By Lewis Jackson
SYDNEY (Reuters) - Australia's largest pension fund will pause use of the domestic unit of auditor PricewaterhouseCoopers (PwC) as the "big four" firm reels from a national scandal over its use of confidential government tax plans to drum up work with global clients.
The roughly A$290 billion ($196.71 billion) fund, AustralianSuper, has frozen new contracts with PwC and expressed concerns about the scandal "at the highest level", according to a spokesperson.
An audit contract worth A$1.6 million in 2022, will be reviewed this year, the spokesperson added. The fund spent A$700,000 on non-audit services last year, according to filings.

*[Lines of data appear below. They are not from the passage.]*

(** Nothing remembers what was executed but the batch and delivery ids: the
    mempool keeps the transactions and no nonce is compared, so an envelope with
    other ids and the same submissions runs the same transactions again. *)
Theorem ingest_replays (ing ing' : RuntimeBatchIngester) (e e' : InboundFinalizationEnvelope)
    (m : IntentMempool) (a : IngestionAck) :
  use_mempool ing = true → mempool ing = Some m →
  ingest e ing = (ing', Ok (Accepted a)) →
  ordered_submission_ids e' = ordered_submission_ids e → env_epoch e' = env_epoch e →
  InboundFinalizationEnvelope.validate e' = Ok tt →
  delivery_id e' ∉ applied_deliveries ing' → env_batch_id e' ∉ applied_batches ing' →
  ∃ txs rt res, envelope_transactions ing e = Ok txs ∧
    PoSeqRuntime.process_batch (ordered_batch e txs) (runtime ing) = (rt, Ok res) ∧
    runtime ing' = rt ∧
    ingest e' ing' =
      match PoSeqRuntime.process_batch (ordered_batch e' txs) rt with
      | (rt, Ok res) =>
          (mark_applied e' (set_runtime rt ing'), Ok (Accepted (IngestionAck.build e' res)))
      | (rt, Err err) =>
          (set_runtime rt ing', Ok (Rejected (IngestionRejection.new e' (failure_cause err))))
      | (rt, Panic) => (set_runtime rt ing', Panic)
      end.
Proof.
  intros Hu Hmp E Hids Hep Hv Hd Hb. pose proof (ingest_cases ing e) as Hc. rewrite E in Hc.
  cbn [fst snd] in Hc. inversion Hc as [| | |txs rt res _ _ _ Ht Hp]; subst.
  exists txs, rt, res. split_and!; [done..|].
  rewrite (ingest_fresh _ e' txs); [done..|].
  unfold envelope_transactions in *. cbn [use_mempool mempool mark_applied set_runtime].
  rewrite Hu, Hmp in Ht |- *. unfold mempool_transactions in *. by rewrite Hids, Hep.
Qed.

(** *** The ingester's registry *)

Definition with_registry (r : option CapabilityRegistry) ing : RuntimeBatchIngester :=
  mkIngester (runtime ing) (applied_deliveries ing) (applied_batches ing) (mempool ing) r
    (use_mempool ing).

(** The capability registry that the ingester is given does not gate anything:
    whatever it holds, ingestion does the same; only the runtime's own registry
    counts, which the constructor leaves empty. *)
Theorem ingester_registry_ignored (ing : RuntimeBatchIngester) (e : InboundFinalizationEnvelope)
    (r : option CapabilityRegistry) :
  ingest e (with_registry r ing) = (with_registry r (ingest e ing).1, (ingest e ing).2) ∧
  ∀ m caps, capability_registry (runtime (with_mempool m caps)) = None.
Proof.
  split; [|done]. unfold ingest.
  change (envelope_transactions (with_registry r ing) e) with (envelope_transactions ing e).
  cbn [applied_deliveries applied_batches runtime with_registry].
  destruct (InboundFinalizationEnvelope.validate e) as [[]|c|]; [|done..].
  do 2 (case_decide; [done|]). destruct (envelope_transactions ing e) as [txs|c|]; [|done..].
  by destruct (PoSeqRuntime.process_batch _ _) as [rt [res|err|]].
Qed.

(** *** The scaffold path *)

Lemma scaffold_elem e tx :
  tx ∈ synthesize_scaffold_transactions e →
  ∃ sid amt r memo, sid ∈ ordered_submission_ids e ∧ sender tx = leader_id e ∧
    intent tx = ITransfer (mkTransfer sid amt r memo).
Proof.
  unfold synthesize_scaffold_transactions. intros (i & sid & -> & Hi)%elem_of_lookup_imap.
  exists sid. do 3 eexists. split_and!; [by eapply list_elem_of_lookup_2|done|done].
Qed.

Lemma unfunded_transfer_fails tx sid amt r memo st caps :
  intent tx = ITransfer (mkTransfer sid amt r memo) →
  ObjectStore.find_balance st (sender tx) sid = None →
  ∃ err, IntentResolver.resolve tx st caps = Err err.
Proof.
  intros Hi Hf. unfold IntentResolver.resolve. rewrite Hi. unfold IntentResolver.resolve_transfer.
  destruct (CapabilityChecker.check caps _) as [[]|err|] eqn:E; cbn [mbind outcome_bind].
  - unfold source_balance. cbn [tr_asset_id]. rewrite Hf. by eexists.
  - by eexists.
  - revert E. unfold CapabilityChecker.check. by case_match.
Qed.

(** A development node acknowledges and executes nothing: on the scaffold path
    the guard against colliding assets refuses exactly the envelopes whose
    placeholder transfers could resolve, so every accepted batch has no success
    and no failure, and the store is only synced. *)
Theorem scaffold_executes_nothing (ing ing' : RuntimeBatchIngester)
    (e : InboundFinalizationEnvelope) (a : IngestionAck) :
  use_mempool ing = false → ingest e ing = (ing', Ok (Accepted a)) →
  succeeded_count a = 0%nat ∧ failed_count a = 0%nat ∧
  store (runtime ing') = ObjectStore.sync_typed_to_canonical (store (runtime ing)).
Proof.
  intros Hu E. pose proof (ingest_cases ing e) as Hc. rewrite E in Hc.
  cbn [fst snd] in Hc. inversion Hc as [| | |txs rt res _ _ _ Ht Hp]; subst. clear Hc.
  unfold envelope_transactions in Ht. rewrite Hu in Ht.
  destruct (list_find _ _) as [[]|] eqn:Ef; [done|]. injection Ht as <-.
  apply list_find_None in Ef.
  assert (∀ rt', store rt' = store (runtime ing) →
    PoSeqRuntime.resolve_all rt' (filter (λ tx, is_ok (IntentTransaction.validate tx) = true)
      (synthesize_scaffold_transactions e)) = Ok []) as Hres.
  { intros rt' Hst. apply resolve_all_none, Forall_forall. intros tx [_ Htx]%list_elem_of_filter.
    destruct (scaffold_elem e tx Htx) as (sid & amt & r & memo & Hsid & Hs & Hi).
    apply (unfunded_transfer_fails tx sid amt r memo); [done|]. rewrite Hs, Hst.
    apply eq_None_not_Some. by apply (proj1 (Forall_forall _ _) Ef). }
  unfold PoSeqRuntime.process_batch in Hp. case_match; [done|].
  cbn [transactions ordered_batch] in Hp. rewrite Hres in Hp by done.
  cbn in Hp. injection Hp as <- <-. done.
Qed.
End properties.

(** ** Sample runs *)

Definition signed_transfer (i : IntentType) (n : Z) : IntentTransaction :=
  let t := sample_intent i n in
  mkIntent (tx_id t) (sender t) i (max_fee t) (it_deadline_epoch t) n
    (@IntentTransaction.sign sample_sha256 sample_ed25519 t alice) ∅ [] default_constraints
    BestEffort None None (sponsorship_limits t) SenderPays None.

(** The pool holds two signed transfers and one that is not signed. *)
Definition ingest_pool : IntentMempool :=
  foldl (λ m tx, (IntentMempool.insert tx m).1) (IntentMempool.new 8)
    [signed_transfer sample_transfer 0; signed_transfer big_transfer 1; sample_intent sample_transfer 2].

AustralianSuper's move widens the fallout from a scandal over the misuse of government tax plans and raises the risk that private-sector clients could follow a growing list of government agencies reviewing or pausing their work with the firm.

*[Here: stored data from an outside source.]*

(* ===== verification/SafetyProps.v ===== *)
(** * What the safety kernel guarantees

    What an assessment contains and when its scope shrinks; containment over any
    history of the kernel, down to the batches of the runtime; and what the kernel
    can see of CRX settlements. *)

From stdpp Require Import gmap strings list pretty.
From S2P Require Import Prelude Errors Gas Objects Concrete Store FeeEnvelope Intents.
From S2P Require Import Planner Settlement Cells SettlementFacts SettlementProps Independence Supply Groups Sorting Numerals CrxExec CrxSettle.
From S2P Require Import Safety SafetyRules SafetyBridge Runtime.

(** ** Blast radius *)

Section radius.
Import BlastRadiusEngine.

Lemma elem_of_at_domains {A} `{Countable A} (m : gmap string (gset A)) s x :
  x ∈ at_domains m s ↔ ∃ d, d ∈ s ∧ x ∈ at_domain m d.
Proof.
  unfold at_domains. rewrite elem_of_union_list. setoid_rewrite list_elem_of_fmap.
  setoid_rewrite elem_of_elements. naive_solver.
Qed.

Lemma at_domains_empty {A} `{Countable A} (m : gmap string (gset A)) : at_domains m ∅ = ∅.
Proof. apply set_eq. intros x. rewrite elem_of_at_domains. set_solver. Qed.
Lemma at_domains_single {A} `{Countable A} (m : gmap string (gset A)) d :
  at_domains m {[d]} = at_domain m d.
Proof. apply set_eq. intros x. rewrite elem_of_at_domains. set_solver. Qed.
Lemma at_domains_union {A} `{Countable A} (m : gmap string (gset A)) s s' :
  at_domains m (s ∪ s') = at_domains m s ∪ at_domains m s'.
Proof. apply set_eq. intros x. rewrite elem_of_union, !elem_of_at_domains. set_solver. Qed.

(** What the loop over a list of domains adds. *)
Lemma expand_all m l ds objs sols :
  foldl (expand m) (ds, objs, sols) l =
  (ds ∪ at_domains (domain_dependencies m) (list_to_set l),
   objs ∪ at_domains (domain_to_objects m)
            (list_to_set l ∪ at_domains (domain_dependencies m) (list_to_set l)),
   sols ∪ at_domains (domain_to_solvers m)
            (list_to_set l ∪ at_domains (domain_dependencies m) (list_to_set l))).
Proof.
  revert ds objs sols. induction l as [|d l IH]; intros ds objs sols; cbn [foldl list_to_set].
  - rewrite !at_domains_union, !at_domains_empty. f_equal; [f_equal|]; set_solver.
  - unfold expand at 2. rewrite IH, !at_domains_union, !at_domains_single. rewrite ?at_domains_union.
    f_equal; [f_equal|]; set_solver.
Qed.

(** An assessment has the domains of the incident and those they directly depend on,
    and every object and solver that the incident or the map names for one of them;
    its scope follows from how many domains that are, and else from the severity. *)
Theorem assess_spec (i : SafetyIncident) (m : DomainContainmentMap) (p : ScopeResolutionPolicy) :
  let r := assess i m p in
  let a := affected i in
  (∀ d, d ∈ affected_domains r ↔
     d ∈ af_domains a ∨ ∃ d', d' ∈ af_domains a ∧ d ∈ at_domain (domain_dependencies m) d') ∧
  (∀ o, o ∈ as_affected_objects r ↔
     o ∈ af_object_ids a ∨ ∃ d, d ∈ affected_domains r ∧ o ∈ at_domain (domain_to_objects m) d) ∧
  (∀ s, s ∈ affected_solvers r ↔
     s ∈ af_solver_ids a ∨ ∃ d, d ∈ affected_domains r ∧ s ∈ at_domain (domain_to_solvers m) d) ∧
  (cross_domain r = true ↔ cross_domain_threshold p ≤ Z.of_nat (size (affected_domains r))) ∧
  (systemic_risk r = true ↔ emergency_threshold p ≤ Z.of_nat (size (affected_domains r))) ∧
  recommended_scope r = minimum_scope r ∧
  minimum_scope r = scope_from_incident i (Z.of_nat (size (affected_domains r))) p.
Proof.
  intros r a. subst r. unfold assess. fold a. rewrite expand_all.
  rewrite (list_to_set_elements_L (af_domains a)).
  cbn [affected_domains as_affected_objects affected_solvers cross_domain systemic_risk
       recommended_scope minimum_scope].
  split_and!; [| | |apply bool_decide_eq_true|apply bool_decide_eq_true|by destruct prefer_minimal_scope|done].
  - intros d. by rewrite elem_of_union, elem_of_at_domains.
  - intros o. by rewrite elem_of_union, elem_of_at_domains.
  - intros s. by rewrite elem_of_union, elem_of_at_domains.
Qed.

(** An emergency that reaches two domains gets a smaller scope than one that reaches
    none, under the default policy. *)
Theorem emergency_scope_shrinks (i : SafetyIncident) :
  severity i = SvEmergency →
  scope_from_incident i 0 default_scope_policy = CsGlobal ∧
  scope_from_incident i 2 default_scope_policy = CsMultiDomain.
Proof. intros Hi. unfold scope_from_incident. by rewrite Hi. Qed.
End radius.

(** ** Solver controls *)

(** Whatever was decided about a solver before, throttling it lets it back in: a ban
    does not last. *)
Theorem throttling_lifts_ban (c : SolverSafetyController) (i : id32) (reason : string) (max : Z) :
  let banned := SolverSafetyController.apply_action (SaBan i reason) c in
  SolverSafetyController.is_solver_allowed banned i = false ∧
  SolverSafetyController.is_solver_allowed
    (SolverSafetyController.apply_action (SaRateRestrict i max) banned) i = true.
Proof.
  unfold SolverSafetyController.is_solver_allowed. cbn -[SolverSafetyController.profile_of].
  by rewrite !lookup_insert_eq.
Qed.

(** ** Containment *)

(** The kernel over its two operations. *)
Inductive kernel_op : Type :=
| OpEvaluate (ctx : SafetyEvaluationContext)
| OpReset (proof : GovernanceProof) (epoch : Z).

Section containment.
Context `{Sha256, Hex}.
Import SafetyKernel.

Definition run_op (k : SafetyKernel) (o : kernel_op) : SafetyKernel :=
  match o with
  | OpEvaluate ctx => (evaluate ctx k).1
  | OpReset proof epoch => (reset_emergency_mode proof epoch k).1
  end.
Definition run_ops (l : list kernel_op) (k : SafetyKernel) : SafetyKernel := foldl run_op k l.
Definition valid_reset (o : kernel_op) : Prop :=
  match o with OpReset proof _ => is_valid proof = true | _ => False end.

(** At least as contained: nothing is let out, the emergency mode aside. *)
Record contains_more (k k' : SafetyKernel) : Prop := {
  cm_objects : quarantined_objects k ⊆ quarantined_objects k';
  cm_domains : paused_domains k ⊆ paused_domains k';
  cm_solvers : ∀ s, is_solver_allowed k s = false → is_solver_allowed k' s = false;
  cm_entries : le_entries (kernel_ledger k) `prefix_of` le_entries (kernel_ledger k') }.
#[export] Instance contains_more_preorder : PreOrder contains_more.
Proof.
  split.
  - intros k. by split.
  - intros k1 k2 k3 [] []. split; [set_solver|set_solver|naive_solver|by etrans].
Qed.

Lemma suspends_keep c i until s :
  SolverSafetyController.is_solver_allowed c s = false →
  SolverSafetyController.is_solver_allowed
    (SolverSafetyController.apply_action (SaSuspend i until) c) s = false.
Proof.
  unfold SolverSafetyController.is_solver_allowed. cbn. rewrite lookup_insert. by case_decide.
Qed.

The Reserve Bank of Australia on Wednesday froze future work while Treasury and the Australian Prudential Regulatory Authority have hinted that the firm is blacklisted.
The scandal centers around a former PwC Australia tax partner who was consulting with the government on laws to prevent corporate tax avoidance and shared confidential drafts with colleagues that were used to pitch U.S. technology companies, among others, for work.

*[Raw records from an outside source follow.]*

Lemma prune_inv p : pool_inv p → pool_inv (prune_expired p).1.
Proof.
  intros [He Hn Ho Hd Hs]. destruct (prune_spec p) as (E1 & E2 & E3 & E4). split.
  - intros i e Hi. rewrite E1 in Hi. apply map_lookup_filter_Some in Hi as [Hi _]. rewrite E3. by apply He.
  - intros i e Hi. rewrite E1 in Hi. apply map_lookup_filter_Some in Hi as [Hi _]. rewrite E2. by eapply Hn.
  - intros i. rewrite E4, list_elem_of_filter, Ho. split; [by intros [? _]|]. intros Hi.
    split; [done|]. rewrite E1 in Hi. destruct Hi as [e [Hi _]%map_lookup_filter_Some]. by exists e.
  - rewrite E4. by apply NoDup_filter.
  - unfold len in *. rewrite E1. etrans; [|exact Hs]. apply inj_le, map_subseteq_size, map_filter_subseteq.
Qed.

(** ** Admission *)

(** The nonce is the user's first, or one to three above the last. *)
Definition nonce_follows (last : option Z) (n : Z) : Prop :=
  match last with Some m => m < n ≤ wrapu 64 (m + MAX_NONCE_GAP) | None => True end.

Record admissible t p : Prop := {
  ad_valid : IntentTransaction.validate_basic t = Ok tt;
  ad_new : intent_id t ∉ seen_ids p;
  ad_size : IntentTransaction.estimated_size t ≤ MAX_INTENT_SIZE;
  ad_deadline : wrapu 64 (pool_block p + MIN_INTENT_LIFETIME) < deadline t;
  ad_nonce : nonce_follows (highest p !! user t) (nonce t) }.

(** The entry that leaves a full pool: lowest tip, then lowest id. *)
Definition evicted p (i : id32) : Prop :=
  ∃ e, entries p !! i = Some e ∧
    ∀ j e', entries p !! j = Some e' → tip_of e < tip_of e' ∨ tip_of e = tip_of e' ∧ i ≤ j.

(** The entries left when there is room for one more. *)
Inductive room p : gmap id32 PoolEntry → list id32 → Prop :=
| room_left : len p < MAX_POOL_SIZE → room p (entries p) (insertion_order p)
| room_made i : MAX_POOL_SIZE ≤ len p → evicted p i →
    room p (delete i (entries p)) (filter (λ j, j ≠ i) (insertion_order p)).

Lemma make_room_spec p :
  ∃ p1, make_room p = (p1, Ok tt) ∧ room p (entries p1) (insertion_order p1) ∧
    seen_ids p1 = seen_ids p ∧ highest p1 = highest p ∧ pool_block p1 = pool_block p.
Proof.
  unfold make_room. case_decide as Hs.
  2: { exists p. split_and!; [done|constructor; lia|done..]. }
  unfold evict_lowest_tip. pose proof (lowest_tip_spec p) as Hl.
  destruct (lowest_tip p) as [[i tp]|].
  - destruct Hl as (e & He & -> & Hmin). eexists. split; [reflexivity|].
    split_and!; [|done..]. cbn. constructor; [done|]. exists e. split; [done|]. apply Hmin.
  - unfold len in Hs. rewrite Hl, map_size_empty in Hs. by vm_compute in Hs.
Qed.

Tax officials told a senate inquiry this week they had foiled several attempts by multinational firms to subvert new tax avoidance laws as a result of the leak.
The A$150 billion AwareSuper said the fund was working with PwC to determine whether tax advisers who had worked with the fund were implicated in the leak. An internal review into external consultants was also under way, a spokesperson added.